The habitat of E. levyi is forest coppice, with the most common plants being poisonwood (Metopium toxiferum), pigeon plum (Coccoloba diversifolia) and gum elemi (Bursera simaruba). There are also several species of palm, such as buccaneer (Pseudophoenix sargentii), coconut (Cocos nucifera), sabal (Sabal palmetto), silver top (Coccothrinax argentata) and thatch (Thrinax morrisii). Interestingly, specimens of E. levyi have only been observed occurring on palm trees. Whether this represents a preferred plant host requires further determination.

== Taxonomy ==
The genus Erechthis is originally described from specimens collected on Cuba. The only species in the genus until 2016 was E. gundlachi which has since been found occurring in the Dominican Republic on the island of Hispaniola. When examining museum specimens of E. gundlachi to describe E. levyi, it was determined that several specimens were in fact morphologically distinct from the E. gundlachi holotype. Accordingly, these were subsequently identified as a new species – E. ayiti. All specimens described as E. ayiti were collected from Haiti.

== Behaviour ==
Little is known about the natural history and behaviour of E. levyi. Few observations have been made of individuals in their natural habitat thus far. Like most nocturnal katydids, blue-faced katydids hide themselves well in the vegetation, but they also tend to be situated high up, >2 m, on palm trees out of easy reach. Most specimens collected at the Levy Preserve have been males, and were only found by ear from tracking the acoustic mate attraction call of a singing male to its source. Individuals remain well-hidden during the day so where they occur is unknown. One hypothesis is that they use bromeliad plants as daytime refugia, which are extremely abundant throughout the coppice forests. The blue-green coloration of bromeliad leaves is similar to their turquoise-blue face, and therefore one possibility is that individuals hide "face up" while concealing their body at the base of the leaves, exposing the head to blend in with the surrounding vegetation.

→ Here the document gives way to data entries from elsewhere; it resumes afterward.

(** * solbot: the RPC failover executor and the pump.fun NATS listener

    A shallow embedding of two modules of the bot:

    - [SolanaService]: the module-level connection handle, the endpoint
      rotation [switchToNextRpc] and the retry / failover loop
      [executeRpcCall];
    - [PumpFunListener]: the NATS-over-WebSocket session, its event
      handlers, the MSG frame handler [handleNatsMsg], [start] and [stop];
    - [SolanaQueries]: the queries of the service built on the executor;
    - [Config]: the pool of endpoints read from SOLANA_RPC_ENDPOINTS.

    JavaScript strings are modelled as [string] (code units restricted to
    one byte), JavaScript numbers read by [parseInt] as [Z], module-level
    and instance state as records threaded through a small state and
    exception monad, and calls that leave the module (the action given
    to the executor, timers, the socket, the logger, consumer callbacks)
    as events appended to a trace. *)

From Stdlib Require Import ZArith List String Ascii Bool Lia PeanoNat Floats.
Import ListNotations.
Open Scope string_scope.
Open Scope list_scope.
Set Warnings "-register-all".

(** ** A state and exception monad

    [Exec S X A]: a computation over a store [S] which either returns an
    [A] or throws an [X]; the store survives a throw, as module state does
    in JavaScript. *)

Module ExecMonad.

Inductive Outcome (X A : Type) : Type :=
| Returned (a : A)
| Threw (x : X).
Arguments Returned {X A} a.
Arguments Threw {X A} x.

Definition Exec (S X A : Type) : Type := S -> Outcome X A * S.

Definition ret {S X A} (a : A) : Exec S X A := fun s => (Returned a, s).

Definition throw {S X A} (x : X) : Exec S X A := fun s => (Threw x, s).

Definition bind {S X A B} (m : Exec S X A) (k : A -> Exec S X B) : Exec S X B :=
  fun s =>
    match m s with
    | (Returned a, s') => k a s'
    | (Threw x, s') => (Threw x, s')
    end.

Definition gets {S X A} (f : S -> A) : Exec S X A := fun s => (Returned (f s), s).

Definition modify {S X} (f : S -> S) : Exec S X unit := fun s => (Returned tt, f s).

(** [try m handler]: a JavaScript [try { m } catch (x) { handler x }]. *)
Definition try {S X A} (m : Exec S X A) (handler : X -> Exec S X A) : Exec S X A :=
  fun s =>
    match m s with
    | (Returned a, s') => (Returned a, s')
    | (Threw x, s') => handler x s'
    end.

Module Notations.
Declare Scope exec_scope.
Delimit Scope exec_scope with exec.
Notation "x <- m ;; k" := (bind m (fun x => k))
  (at level 61, m at next level, right associativity) : exec_scope.
Notation "m ;; k" := (bind m (fun _ => k))
  (at level 61, right associativity) : exec_scope.
End Notations.

End ExecMonad.

Import ExecMonad ExecMonad.Notations.

(** ** JavaScript strings and values

    A string is a sequence of code units; the model keeps the code units
    below 256.  White space is what [\s] and [trim] recognise there:
    TAB, LF, VT, FF, CR, SPACE and NBSP. *)

Module Js.

Definition CR : ascii := "013"%char.
Definition LF : ascii := "010"%char.
Definition CRLF : string := String CR (String LF EmptyString).
Definition DQUOTE : string := String "034"%char EmptyString.

Definition isWhiteSpace (c : ascii) : bool :=
  let n := nat_of_ascii c in
  ((9 <=? n) && (n <=? 13) || (n =? 32) || (n =? 160))%nat.

Definition lowerChar (c : ascii) : ascii :=
  let n := nat_of_ascii c in
  if ((65 <=? n) && (n <=? 90)
      || (192 <=? n) && (n <=? 222) && negb (n =? 215))%nat
  then ascii_of_nat (n + 32) else c.

Fixpoint toLowerCase (s : string) : string :=
  match s with
  | EmptyString => EmptyString
  | String c s' => String (lowerChar c) (toLowerCase s')
  end.

Fixpoint startsWith (s prefix : string) {struct prefix} : bool :=
  match prefix, s with
  | EmptyString, _ => true
  | String p prefix', String c s' => Ascii.eqb p c && startsWith s' prefix'
  | String _ _, EmptyString => false
  end.

Fixpoint includes (s sub : string) : bool :=
  startsWith s sub ||
  match s with
  | EmptyString => false
  | String _ s' => includes s' sub
  end.

(** [s.indexOf(sub)], with [-1] when [sub] does not occur. *)
Fixpoint indexOfFrom (s sub : string) (i : Z) : Z :=
  if startsWith s sub then i
  else match s with
       | EmptyString => (-1)%Z
       | String _ s' => indexOfFrom s' sub (i + 1)%Z
       end.

Definition indexOf (s sub : string) : Z := indexOfFrom s sub 0.

Fixpoint drop (n : nat) (s : string) : string :=
  match n, s with
  | O, _ => s
  | S n', String _ s' => drop n' s'
  | S _, EmptyString => EmptyString
  end.

(** [s.substring(start)]: a negative [start] counts as 0. *)
Definition substring (s : string) (start : Z) : string := drop (Z.to_nat start) s.

Fixpoint trimStart (s : string) : string :=
  match s with
  | String c s' => if isWhiteSpace c then trimStart s' else s
  | EmptyString => EmptyString
  end.

Fixpoint trimEnd (s : string) : string :=
  match s with
  | EmptyString => EmptyString
  | String c s' =>
      match trimEnd s' with
      | EmptyString => if isWhiteSpace c then EmptyString else String c EmptyString
      | rest => String c rest
      end
  end.

Definition trim (s : string) : string := trimEnd (trimStart s).

(** [s.split(/\s+/)]: [cur] is the field being read, [inSep] tells that
    the previous code unit was white space. *)
Fixpoint splitWhiteSpaceFrom (s cur : string) (inSep : bool) : list string :=
  match s with
  | EmptyString => [cur]
  | String c s' =>
      if isWhiteSpace c then
        if inSep then splitWhiteSpaceFrom s' cur true
        else cur :: splitWhiteSpaceFrom s' EmptyString true
      else splitWhiteSpaceFrom s' (cur ++ String c EmptyString)%string false
  end.

Definition splitWhiteSpace (s : string) : list string :=
  splitWhiteSpaceFrom s EmptyString false.

(** Values: what [JSON.parse] can return, and [undefined], which reading
    a missing property gives. *)
Inductive JsValue : Type :=
| JsUndefined
| JsNull
| JsBool (b : bool)
| JsNumber (x : float)
| JsString (s : string)
| JsArray (items : list JsValue)
| JsObject (fields : list (string * JsValue)).

(** ToBoolean. *)
Definition truthy (v : JsValue) : bool :=
  match v with
  | JsUndefined | JsNull => false
  | JsBool b => b
  | JsNumber x => negb (PrimFloat.eqb x 0%float || PrimFloat.is_nan x)
  | JsString s => negb (s =? "")%string
  | JsArray _ | JsObject _ => true
  end.

Fixpoint lookup (fields : list (string * JsValue)) (name : string) : option JsValue :=
  match fields with
  | [] => None
  | (k, v) :: rest => if (k =? name)%string then Some v else lookup rest name
  end.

As with many species of katydids, male E. levyi stridulate to produce an acoustic mating song to attract females. In the time domain, the song appears as a steadily repeated sequence of short chirps, each composed of a series of 3 – 5 pulse trains. In the frequency domain, the spectrum combines an isolated lower audio peak around 7 kHz (range: 6.5 – 8.5 kHz) with a more extensive band from 11 – 24 kHz.